2021 Fiscal Year Final Research Report

• Project/Area Number: 20K21182
• Research Category: Grant-in-Aid for Challenging Research (Exploratory)
• Allocation Type: Multi-year Fund
• Review Section: Medium-sized Section 32:Physical chemistry, functional solid state chemistry, and related fields
• Research Institution: Quantum Chemistry Research Institute
• Principal Investigator: Nakashima Hiroyuki 認定NPO法人量子化学研究協会, 研究所, 部門長 (80447911)
• Project Period (FY): 2020-07-30 – 2022-03-31
• Keywords: シュレーディンガー方程式 / 自由完員関数理論 / 理論原子スペクトル / 分子波動関数

Outline of Final Research Achievements

We developed the computational theory and program of the variational free complement theory for solving the Schroedinger equations of atoms and molecules. In the application to a carbon atom, the chemical accuracy as absolute solution was obtained even with only small number of freedoms.
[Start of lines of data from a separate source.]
(** C2.  A call of [generate_og] with a non-empty pool and a non-empty
    [n_blocks] of positive integers, whose maximum is [n_max], stops before
    the composition step [n_max].  Whenever the call returns its pair
    [(og_lst, og_nodes)], in either mode and with or without input caps, both
    lists have as many elements as [n_blocks] has distinct values, less one:
    the snapshot of step [n_max] is not among them.  The two lists are those
    the run leaves behind, and the merge primitive was called at the steps
    1, ..., [n_max - 1] and at no other, so never at step [n_max].  The
    missing snapshot raises nothing: when the merge primitive returns, the
    call returns in deterministic mode, and in stochastic mode without input
    caps. *)
Theorem generate_og_stops_before_max
  fuel g0 og_blocks n_blocks n_max mnm caps rnd seed :
  og_blocks <> [] ->
  py_max n_blocks = Return n_max ->
  Forall (fun n => 0 < n) n_blocks ->
  (Z.to_nat n_max <= fuel)%nat ->
  (forall og_lst og_nodes,
     generate_og compose rng random_seed randbelow randfloor
                 fuel g0 og_blocks n_blocks mnm caps rnd seed
     = Return (og_lst, og_nodes) ->
     length og_lst = (length (nodup Z.eq_dec n_blocks) - 1)%nat
     /\ length og_nodes = (length (nodup Z.eq_dec n_blocks) - 1)%nat
     /\ exists s,
          generate_og_run compose rng random_seed randbelow randfloor
                          fuel g0 og_blocks n_blocks mnm caps rnd seed
          = Return s
          /\ og_lst = gs_og_lst s
          /\ og_nodes = gs_og_nodes s
          /\ map call_step (gs_calls s) = py_range 1 n_max
          /\ ~ In n_max (map call_step (gs_calls s)))
  /\ ((forall a b m, exists r, compose a b m = Return r) ->
      rnd = false
      \/ (caps = None /\ draws_in_range randbelow /\ draws_in_range randfloor) ->
      exists og_lst og_nodes,
        generate_og compose rng random_seed randbelow randfloor
                    fuel g0 og_blocks n_blocks mnm caps rnd seed
        = Return (og_lst, og_nodes)).
Proof.
  intros Hne Hmax Hpos Hf.
  assert (Hn : 1 <= n_max).
  { destruct (py_max_spec _ _ Hmax) as [Hin _].
    rewrite Forall_forall in Hpos. specialize (Hpos _ Hin). lia. }
  split.
  - intros og_lst og_nodes E. unfold generate_og in E.
    apply bind_return in E. destruct E as [s [Es E]].
    injection E as <- <-.
    destruct (run_spec compose rng random_seed randbelow randfloor
                       _ _ _ _ _ _ _ _ _ _ Hne Hmax Hn Hf Es)
      as [Hs [_ [_ [L1 L2]]]].
    unfold py_range in *.
    rewrite requested_steps_count in L1, L2 by assumption.
    split; [exact L1 |]. split; [exact L2 |].
    exists s. split; [exact Es |]. split; [reflexivity |].
    split; [reflexivity |]. split; [exact Hs |].
    rewrite Hs, zseq_In. lia.
  - intros Htot Hmode.
    assert (R : exists s,
               generate_og_run compose rng random_seed randbelow randfloor
                               fuel g0 og_blocks n_blocks mnm caps rnd seed
               = Return s).
    { destruct Hmode as [-> | [-> [Hb Hfl]]].
      - eapply run_det_returns; eauto.
      - destruct rnd.
        + eapply run_stochastic_returns; eauto.
        + eapply run_det_returns; eauto. }
    destruct R as [s Es]. exists (gs_og_lst s), (gs_og_nodes s).
    unfold generate_og. rewrite Es. reflexivity.
Qed.
Lemma read_onEnd_holds st received : holds st received -> read_onEnd st = received.
Proof.
  intros (Hlen & Hm & Ht). unfold read_onEnd, copy.
  rewrite !Nat.sub_0_r, length_alloc, Nat.min_id. cbn [Js.drop Js.take Nat.add].
  rewrite Ht. rewrite app_nil_l_str.
  rewrite drop_all by (rewrite length_alloc; lia).
  apply app_nil_r_str.
Qed.

Lemma fold_read_onData_fits chunks : forall st received,
  holds st received ->
  (String.length received + String.length (stream_of chunks) <= chunkSize)%nat ->
  holds (fold_left read_onData chunks st) (received +:+ stream_of chunks).
Proof.
  induction chunks as [|b chunks IH]; intros st received H Hfit.
  - cbn. now rewrite app_nil_r_str.
  - cbn [fold_left stream_of fold_right] in *. fold (stream_of chunks) in *.
    rewrite length_app_str in Hfit. rewrite <- app_assoc_str.
    apply IH; [apply read_onData_fits; [exact H|lia]|].
    rewrite length_app_str. lia.
Qed.

(** As long as the whole stream fits the initial buffer of 1024 bytes,
    [readToEnd] returns the bytes received, in order. *)
Lemma readToEnd_within_first_buffer chunks :
  (String.length (stream_of chunks) <= chunkSize)%nat ->
  readToEnd (mkPeer true chunks true) = Ok (stream_of chunks).
Proof.
  intros Hfit. unfold readToEnd. cbn [ends_cleanly Connection.chunks]. f_equal.
  apply (read_onEnd_holds _ (EmptyString +:+ stream_of chunks)).
  apply fold_read_onData_fits; [|cbn [String.length Nat.add]; exact Hfit].
  unfold holds, read_init. cbn [marker result].
  split; [apply length_alloc|split; reflexivity].
Qed.

(** C3. A single chunk of 1025 bytes does not fit the buffer of 1024: the
    listener doubles the buffer and leaves the chunk out, so [readToEnd]
    returns no byte at all. With chunks of 1000, 100 and 100 bytes the
    second chunk is the one that triggers the growth and is lost: 1100 of
    the 1200 bytes are returned, the first chunk followed by the third. *)
Theorem readToEnd_drops_the_chunk_that_grows_the_buffer :
  let big := Scenario.bytes 1025 "x" in
  let a := Scenario.bytes 1000 "a" in
  let b := Scenario.bytes 100 "b" in
  let c := Scenario.bytes 100 "c" in
  String.length big = 1025%nat
  /\ readToEnd (Scenario.peer [big]) = Ok EmptyString
  /\ readToEnd (Scenario.peer [a; b; c]) = Ok (a +:+ c)
  /\ String.length (stream_of [a; b; c]) = 1200%nat
  /\ String.length (a +:+ c) = 1100%nat.
Proof. vm_compute. repeat split; reflexivity. Qed.

End DataProofs.

(** ** The facade: argument checks and error mapping *)

Module ClientProofs.
Import Exceptions Definitions Connection Commands FtpClient.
The excitation energies of various quantum states were also reproduced in a very good correspondence with the experimental Moore’s table. In the application to a C2 molecule, the potential energy curves of the ground and low-lying excited states were accurately calculated and their chemical natures were analyzed along the reaction coordinate based on a local picture.

Free Research Field

量子化学、計算科学

Academic Significance and Societal Importance of the Research Achievements

量子力学の基礎方程式であるシュレーディンガー方程式の正確な解を求めることができれば、理論によってあらゆる化学現象を予言することができる。本研究では、その正確な解を導く自由完員関数理論に基づき、その変分法の計算に必要な方法論と計算プログラムを開発した。応用は基礎的な原子・分子に限られたが、正確であるだけでなく理解に繋げられる局所的波動関数を計算することができ、その成果は原子の量子状態と分子の化学結合の本質的な理解と発展に繋げられる意義がある。